--- AVAILABLE DATA Enclosed Below ---
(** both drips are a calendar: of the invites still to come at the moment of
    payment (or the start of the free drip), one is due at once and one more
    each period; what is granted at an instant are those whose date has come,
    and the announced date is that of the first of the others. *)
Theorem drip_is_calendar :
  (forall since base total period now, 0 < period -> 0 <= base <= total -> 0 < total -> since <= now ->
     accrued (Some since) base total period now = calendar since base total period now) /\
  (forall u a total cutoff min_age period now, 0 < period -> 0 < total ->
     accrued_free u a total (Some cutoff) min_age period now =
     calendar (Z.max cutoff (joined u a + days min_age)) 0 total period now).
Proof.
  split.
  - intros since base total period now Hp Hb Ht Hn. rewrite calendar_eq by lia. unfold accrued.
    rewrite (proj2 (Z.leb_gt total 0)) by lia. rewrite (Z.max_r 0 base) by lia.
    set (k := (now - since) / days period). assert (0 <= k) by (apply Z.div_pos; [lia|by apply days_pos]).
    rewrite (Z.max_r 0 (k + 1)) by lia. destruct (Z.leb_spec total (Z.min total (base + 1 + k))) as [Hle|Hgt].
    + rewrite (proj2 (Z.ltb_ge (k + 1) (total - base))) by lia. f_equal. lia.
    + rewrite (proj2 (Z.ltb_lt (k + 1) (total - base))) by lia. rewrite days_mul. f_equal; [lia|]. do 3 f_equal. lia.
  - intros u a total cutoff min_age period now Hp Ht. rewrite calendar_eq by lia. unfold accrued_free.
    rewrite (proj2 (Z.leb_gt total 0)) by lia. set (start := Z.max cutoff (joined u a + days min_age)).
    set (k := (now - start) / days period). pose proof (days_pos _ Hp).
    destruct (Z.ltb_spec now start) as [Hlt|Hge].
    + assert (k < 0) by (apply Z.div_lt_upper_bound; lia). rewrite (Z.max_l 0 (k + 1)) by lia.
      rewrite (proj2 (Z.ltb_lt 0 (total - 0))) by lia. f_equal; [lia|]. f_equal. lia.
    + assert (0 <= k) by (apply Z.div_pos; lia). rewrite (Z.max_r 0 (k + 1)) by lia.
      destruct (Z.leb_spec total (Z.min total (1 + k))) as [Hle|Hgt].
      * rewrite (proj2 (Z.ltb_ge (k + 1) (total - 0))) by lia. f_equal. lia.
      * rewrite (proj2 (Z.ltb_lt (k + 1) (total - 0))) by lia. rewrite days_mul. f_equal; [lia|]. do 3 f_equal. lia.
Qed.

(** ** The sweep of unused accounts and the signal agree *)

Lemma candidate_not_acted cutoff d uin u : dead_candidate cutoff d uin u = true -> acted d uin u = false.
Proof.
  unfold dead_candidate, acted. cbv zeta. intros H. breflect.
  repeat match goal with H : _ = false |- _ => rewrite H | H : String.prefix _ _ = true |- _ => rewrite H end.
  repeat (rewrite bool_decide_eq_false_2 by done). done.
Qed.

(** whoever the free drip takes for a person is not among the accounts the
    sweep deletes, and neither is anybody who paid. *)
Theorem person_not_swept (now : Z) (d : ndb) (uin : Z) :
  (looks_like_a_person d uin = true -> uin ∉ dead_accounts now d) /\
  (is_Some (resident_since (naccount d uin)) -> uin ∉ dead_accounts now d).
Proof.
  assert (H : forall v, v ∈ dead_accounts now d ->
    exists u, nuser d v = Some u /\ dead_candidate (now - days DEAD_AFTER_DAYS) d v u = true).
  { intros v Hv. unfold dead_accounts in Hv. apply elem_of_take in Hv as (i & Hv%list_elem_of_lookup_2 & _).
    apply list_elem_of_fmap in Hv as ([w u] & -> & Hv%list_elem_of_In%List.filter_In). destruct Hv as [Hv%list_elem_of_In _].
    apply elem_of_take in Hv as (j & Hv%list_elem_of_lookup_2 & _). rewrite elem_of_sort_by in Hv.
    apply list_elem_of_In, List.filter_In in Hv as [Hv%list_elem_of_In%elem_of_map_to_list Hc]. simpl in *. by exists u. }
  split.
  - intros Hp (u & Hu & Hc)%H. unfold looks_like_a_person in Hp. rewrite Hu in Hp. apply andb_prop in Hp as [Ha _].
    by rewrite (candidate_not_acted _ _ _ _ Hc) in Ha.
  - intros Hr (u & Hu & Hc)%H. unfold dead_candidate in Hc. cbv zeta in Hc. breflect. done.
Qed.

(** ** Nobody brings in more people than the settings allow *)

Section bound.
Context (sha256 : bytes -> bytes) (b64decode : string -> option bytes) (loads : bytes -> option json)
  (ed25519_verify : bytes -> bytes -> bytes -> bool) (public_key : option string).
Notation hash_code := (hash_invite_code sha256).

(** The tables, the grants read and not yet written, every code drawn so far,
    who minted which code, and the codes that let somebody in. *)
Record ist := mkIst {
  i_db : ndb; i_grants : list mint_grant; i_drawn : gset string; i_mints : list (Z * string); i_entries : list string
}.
--- End of Enclosed AVAILABLE DATA ---
> [WHAT YOU WILL DO] Your answer should consist of the count of lines in the listing that hold the word "cutoff", with nothing else.

> [ANSWER] 6